In the good old days, people used stokvels as a form of social lending that allowed them to save and borrow money within their local community. While stokvels still exist, this concept has been taken a step further and formalised with the advent of peer to peer (P2P) lending.
What is P2P lending?
Simply put, social lending – or peer to peer lending – brings together creditworthy borrowers and smart lenders for the benefit of both parties. Sean Emery, CEO of South African P2P loan facilitator RainFin, says P2P lending networks that facilitate transactions between ordinary people with money to lend and those that want to borrow.
- It opens access to finance for consumers who were unable to borrow in the past
- It lowers the costs of credit for people who have good credit ratings.
- It introduces healthy competition to formal banks and microlenders.
Who qualifies for P2P loans?
For highly creditworthy borrowers, the benefit of P2P lending is that they should be able to access unsecured loans at rates lower than the prime plus two or three percent they can get from the banks. This pool of borrowers represents a low investment risk to the lender, says Emery.
“With the availability of credit bureau information, lenders are making their investment decisions based on the same information as the banks,” he adds. “The default rate for this class of customer will be around one in 15 times or the same as the banks experience. In essence, the business model is based on the same maths as the banks use.”

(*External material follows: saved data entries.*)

(** X28.  [Simplify_TopNeg] keeps the value of an arithmetic tree, under
    every valuation for which it is defined; afterwards no factor of the
    product other than the first is the constant -1; and when it returns
    false the tree is the one it was given. *)
Theorem Simplify_TopNeg_value (rho : Z -> Qc) (p : ExprNode) (v : Qc) :
  value rho p = Some v ->
  exists p' Changed,
    Rewrites.Simplify_TopNeg p = Some (p', Changed) /\
    value rho p' = Some v /\
    Forall (fun q => is_minus_one q = false) (tail (TraverseTreeNodes_Impl p' MUL)) /\
    (Changed = false -> p' = p).
Proof.
  intros Hv. unfold Rewrites.Simplify_TopNeg.
  destruct (Token_eqb (ExprNode_V p) MUL) eqn:EV.
  2:{ exists p, false. split; [reflexivity|]. split; [exact Hv|]. split; [|reflexivity].
      destruct p as [V L R]. cbn [ExprNode_V] in EV.
      cbn [TraverseTreeNodes_Impl]. rewrite EV. constructor. }
  destruct (chain_store_value rho p v Hv) as (HC & Hlen & Store).
  pose proof (TraverseTreeNodes_Impl_other p MUL) as Hother.
  pose proof (chain_store_same p MUL []) as Hsame. rewrite app_nil_r in Hsame.
  destruct (TraverseTreeNodes_Impl p MUL) as [|h t] eqn:ES; [cbn in Hlen; lia|].
  cbn [chain_value] in HC. destruct (value rho h) as [a|] eqn:Ea; [|discriminate].
  destruct (chain_value rho t) as [b|] eqn:Eb; [|discriminate].
  cbn in HC. injection HC as <-. inversion Hother as [|? ? Hh Ht]; subst.
  assert (Stored : forall new w,
            length new = length (h :: t) -> chain_value rho new = Some w ->
            Forall (fun q => Token_eqb (ExprNode_V q) MUL = false) new ->
            value rho (Rewrites.chain_store p MUL new).1 = Some w /\
            TraverseTreeNodes_Impl (Rewrites.chain_store p MUL new).1 MUL = new).
  { intros new w H1 H2 H3. destruct (Store new [] w H1 H2 H3) as (_ & H4 & H5).
    rewrite app_nil_r in *. split; assumption. }
  cbn [Rewrites.TopNeg_loop]. fold (is_minus_one h).
  destruct (is_minus_one h) eqn:Em.
  - destruct (set_ID_int_value rho h a Em Ea) as (-> & V1 & M1 & N1).
    destruct (TopNeg_loop_S rho t 0 false true false b Eb Ht)
      as (t' & Neg' & Changed' & -> & Hl & HM & HN & HV & _ & HCh).
    destruct Neg'; cbn [xorb] in HV.
    + exists (Rewrites.chain_store p MUL (Rewrites.set_ID_int h 1 :: t')).1, Changed'.
      split; [reflexivity|].
      destruct (Stored (Rewrites.set_ID_int h 1 :: t') (- (1) * b)%Qc) as [SV ST].
      * cbn [length]. lia.
      * cbn [chain_value]. rewrite V1, HV. cbn. f_equal. ring.
      * constructor; assumption.
      * split; [exact SV|]. split; [rewrite ST; exact HN|].
        intros E. destruct (HCh E) as [_ ?]. discriminate.
    + exists (Rewrites.chain_store p MUL (h :: t')).1, Changed'.
      split; [reflexivity|].
      destruct (Stored (h :: t') (- (1) * b)%Qc) as [SV ST].
      * cbn [length]. lia.
      * cbn [chain_value]. rewrite Ea, HV. reflexivity.
      * constructor; assumption.
      * split; [exact SV|]. split; [rewrite ST; exact HN|].
        intros E. destruct (HCh E) as [-> _]. rewrite Hsame. reflexivity.
  - destruct (TopNeg_loop_S rho t 0 false false false b Eb Ht)
      as (t' & Neg' & Changed' & -> & Hl & HM & HN & HV & _ & HCh).
    destruct Neg'; cbn [xorb] in HV.
    + exists (BinOp MUL (Const (-1)) (Rewrites.chain_store p MUL (h :: t')).1), Changed'.
      split; [reflexivity|].
      destruct (Stored (h :: t') (a * - b)%Qc) as [SV ST].
      * cbn [length]. lia.
      * cbn [chain_value]. rewrite Ea, HV. reflexivity.
      * constructor; assumption.
      * split.
        { unfold BinOp, CreateNode2.
          rewrite (value_MUL rho _ _ (- (1))%Qc (a * - b)%Qc); [f_equal; ring| |exact SV].
          rewrite <- Q2Qc_m1. reflexivity. }
        split.
        { unfold BinOp, CreateNode2. cbn [TraverseTreeNodes_Impl].
          change (Token_eqb MUL MUL) with true. cbv iota.
          rewrite ST. cbn. constructor; assumption. }
        intros E. destruct (HCh E) as [_ ?]. discriminate.
    + exists (Rewrites.chain_store p MUL (h :: t')).1, Changed'.
      split; [reflexivity|].
      destruct (Stored (h :: t') (a * b)%Qc) as [SV ST].
      * cbn [length]. lia.
      * cbn [chain_value]. rewrite Ea, HV. reflexivity.
      * constructor; assumption.
      * split; [exact SV|]. split; [rewrite ST; exact HN|].
        intros E. destruct (HCh E) as [-> _]. rewrite Hsame. reflexivity.
Qed.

How is the risk distributed?
P2P lenders operate by offering lenders a pool of customers to choose from so that they can spread their risk. Since it is unlikely that defaults will occur in month one of the loan, they should get at least a portion of their principle back even from defaulting clients.
Loans for lower income brackets
P2P also has potential to help people in lower income brackets who are less creditworthy to access unsecured loans at lower rates than the predatory rates offered by many microlenders. Listed microlenders are looking for returns on capital in excess of 30%, which translates into exorbitant interest rates for the borrower, says Emery.
Friends and family loans too
The sector where RainFin expects P2P lending to make the most impact is in the facilitation of friends and family loans where its robust administration, legal and collection services provide lenders with the comfort to lend to people in their social networks. Such loans are normally well below market rates, yet give the lender a comfortable rate of return, says Emery.